EXERCISE PROMPT —
Which lines of the entries contain the string "simpl"? Please find them and copy them.

Dataset entries —
Lemma kill_sharing_loop w w' P vic v ps :
  world_wf w → task_locks w = [] → killed w P w' → tasks w !! vic = Some v →
  (∀ r, r ∈ ps → is_Some (tasks w !! r)) →
  ∃ w'', for_each ps (kill_sharing (mm v) vic) w' = Ok tt w'' ∧
         killed w (λ x, P x || bool_decide (x ∈ ps) && sharing w v x) w''.
Proof.
  intros Hwf Hl Hk Hv. revert P w' Hk. induction ps as [|r ps IH]; intros P w' Hk Hps.
  { exists w'. split; [done|]. eapply killed_ext; [|exact Hk]. intros x.
    rewrite bool_decide_false by apply not_elem_of_nil. by rewrite orb_false_r. }
  destruct (kill_sharing_ok w w' P vic v r Hwf Hl Hk Hv (Hps r ltac:(left))) as (w1 & E1 & Hk1).
  destruct (IH _ w1 Hk1) as (w2 & E2 & Hk2); [intros x ?; apply Hps; by right|].
  exists w2. simpl. unfold mbind, M_bind. rewrite E1. split; [done|].
  eapply killed_ext; [|exact Hk2]. intros x. simpl.
  rewrite (bool_decide_ext _ _ (elem_of_cons ps x r)), bool_decide_or.
  by destruct (P x), (sharing w v x), (bool_decide (x = r)), (bool_decide (x ∈ ps)).
Qed.

Lemma kill_victim_ok w vic t q v :
  world_wf w → task_locks w = [] → tasks w !! vic = Some t → mm_thread w t = Some q →
  tasks w !! q = Some v →
  ∃ w', kill_victim vic w = Ok tt w' ∧ task_locks w' = [] ∧
    ∀ r, tasks w' !! r
       = (λ x, mark (bool_decide (r = q) || bool_decide (r ∈ TaskWorld.processes w) && sharing w v r)
                 (if decide (r = q) then x <| tif_memdie := true |> else x)) <$> tasks w !! r.
Proof.
  intros Hwf Hl Ht Hq Hv. unfold kill_victim, find_lock_task_mm, mbind, M_bind.
  rewrite (load_task_ok w vic t Ht).
  rewrite find_lock_mm_ok by (done || (intros ? ?; by apply (wf_threads w Hwf vic t))).
  fold (mm_thread w t). rewrite Hq. apply mm_thread_some in Hq as [_ (v' & a & Hv' & Ha)].
  assert (v' = v) as -> by congruence. rewrite (load_task_ok _ q v), Ha by done.
  destruct (wf_mm _ Hwf q v a Hv Ha) as [m Hm]. rewrite (load_mm_ok _ a m) by done.
  unfold task_unlock. mstep.
  assert (w <| task_locks := [q] |> <| task_locks ::= remove_one q |> = w) as ->.
  { destruct w; simpl in *. unfold modify_field; simpl. rewrite decide_True by done. by subst. }
  assert (killed w (λ _, false) w) as Hk0.
  { split; [|done]. intros r. destruct (tasks w !! r); done. }
  rewrite <- Ha.
  destruct (kill_sharing_loop w w (λ _, false) q v (TaskWorld.processes w) Hwf Hl Hk0 Hv)
    as (w1 & E1 & Hk1); [apply wf_processes, Hwf|]. rewrite E1.
  destruct Hk1 as (Ht1 & _ & Hlk1 & _). simpl in Ht1.
  unfold set_tif_memdie, send_sigkill.
  erewrite store_task_ok by (rewrite Ht1, Hv; reflexivity). simpl.
  erewrite store_task_ok by (simpl; apply lookup_insert_eq). simpl.
  eexists. split; [done|]. split; [by rewrite <- Hl|]. intros r. simpl.
  destruct (decide (r = q)) as [->|].
  - rewrite lookup_insert_eq, Hv, (bool_decide_true (q = q)) by done. simpl. f_equal.
    by destruct (bool_decide _ && sharing w v q).
  - rewrite !lookup_insert_ne, Ht1, (bool_decide_false (r = q)) by done. done.
Qed.

(** A child that may be sacrificed for its parent. *)
Definition sacrifice w (t : task_struct) (memcg : option Z) (mask : option (list Z)) (total : Z)
    (cs : list Z) (c : Z) : Prop :=
  c ∈ cs ∧ 0 < badness w c memcg mask total ∧ ∃ tc, tasks w !! c = Some tc ∧ mm tc ≠ mm t.

Lemma scan_children_ok w p t cs total memcg mask vic n :
  world_wf w → task_locks w = [] → tasks w !! p = Some t → 0 ≤ n →
  (∀ c, c ∈ cs → is_Some (tasks w !! c)) →
  ∃ vic' n', scan_children cs p total memcg mask vic n w = Ok (vic', n') w ∧ n ≤ n' ∧
    (vic' = vic ∨ sacrifice w t memcg mask total cs vic').
Proof.
  intros Hwf Hl Hp. revert vic n. induction cs as [|c cs IH]; intros vic n Hn Hcs.
  { exists vic, n. split_and!; [done|lia|by left]. }
  destruct (Hcs c ltac:(left)) as [tc Hc]. simpl. unfold mbind, M_bind.
  rewrite (load_task_ok w c tc Hc), (load_task_ok w p t Hp).
  assert (∀ x, x ∈ cs → is_Some (tasks w !! x)) as Hcs' by (intros x ?; apply Hcs; by right).
  assert (∀ x, sacrifice w t memcg mask total cs x → sacrifice w t memcg mask total (c :: cs) x)
    as Hmono by (intros x (? & ? & ?); split; [by right|done]).
  case_decide as Hmm.
  - destruct (IH vic n Hn Hcs') as (v' & n' & E & Hle & Hv). exists v', n'.
    split_and!; [done|done|destruct Hv; auto].
  - rewrite (oom_badness_ok w c tc) by done. destruct (Z.ltb_spec n (badness w c memcg mask total)).
    + destruct (IH c (badness w c memcg mask total)) as (v' & n' & E & Hle & Hv); [lia|done|].
      exists v', n'. split_and!; [done|lia|]. right. destruct Hv as [->|?]; [|auto].
      split_and!; [left|lia|eauto].
    + destruct (IH vic n Hn Hcs') as (v' & n' & E & Hle & Hv). exists v', n'.
      split_and!; [done|done|destruct Hv; auto].
Qed.

Lemma scan_group_ok w p t ts total memcg mask vic n :
  world_wf w → task_locks w = [] → tasks w !! p = Some t → 0 ≤ n →
  (∀ x, x ∈ ts → is_Some (tasks w !! x)) →
  ∃ vic' n', scan_group ts p total memcg mask vic n w = Ok (vic', n') w ∧
    (vic' = vic ∨ ∃ x tx, x ∈ ts ∧ tasks w !! x = Some tx ∧
       sacrifice w t memcg mask total (children tx) vic').
Proof.
  intros Hwf Hl Hp. revert vic n. induction ts as [|x ts IH]; intros vic n Hn Hts.
  { exists vic, n. split; [done|by left]. }
  destruct (Hts x ltac:(left)) as [tx Hx]. simpl. unfold mbind, M_bind.
  rewrite (load_task_ok w x tx Hx).
  destruct (scan_children_ok w p t (children tx) total memcg mask vic n) as (v1 & n1 & -> & Hle & Hv1);
    [done..|by intros c Hc; eapply wf_children|].
  destruct (IH v1 n1) as (v2 & n2 & E & Hv2); [lia|intros y ?; apply Hts; by right|].
  exists v2, n2. split; [done|]. destruct Hv2 as [->|(y & ty & ? & ? & ?)].
  - destruct Hv1 as [->|?]; [by left|]. right. exists x, tx. split_and!; [left|done..].
  - right. exists y, ty. split_and!; [by right|done..].
Qed.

PROBLEM SOLUTION —
  exists w2. simpl. unfold mbind, M_bind. rewrite E1. split; [done|].
  eapply killed_ext; [|exact Hk2]. intros x. simpl.
  { destruct w; simpl in *. unfold modify_field; simpl. rewrite decide_True by done. by subst. }
  destruct Hk1 as (Ht1 & _ & Hlk1 & _). simpl in Ht1.
  erewrite store_task_ok by (rewrite Ht1, Hv; reflexivity). simpl.
  erewrite store_task_ok by (simpl; apply lookup_insert_eq). simpl.
  eexists. split; [done|]. split; [by rewrite <- Hl|]. intros r. simpl.
  - rewrite lookup_insert_eq, Hv, (bool_decide_true (q = q)) by done. simpl. f_equal.
  destruct (Hcs c ltac:(left)) as [tc Hc]. simpl. unfold mbind, M_bind.
  destruct (Hts x ltac:(left)) as [tx Hx]. simpl. unfold mbind, M_bind.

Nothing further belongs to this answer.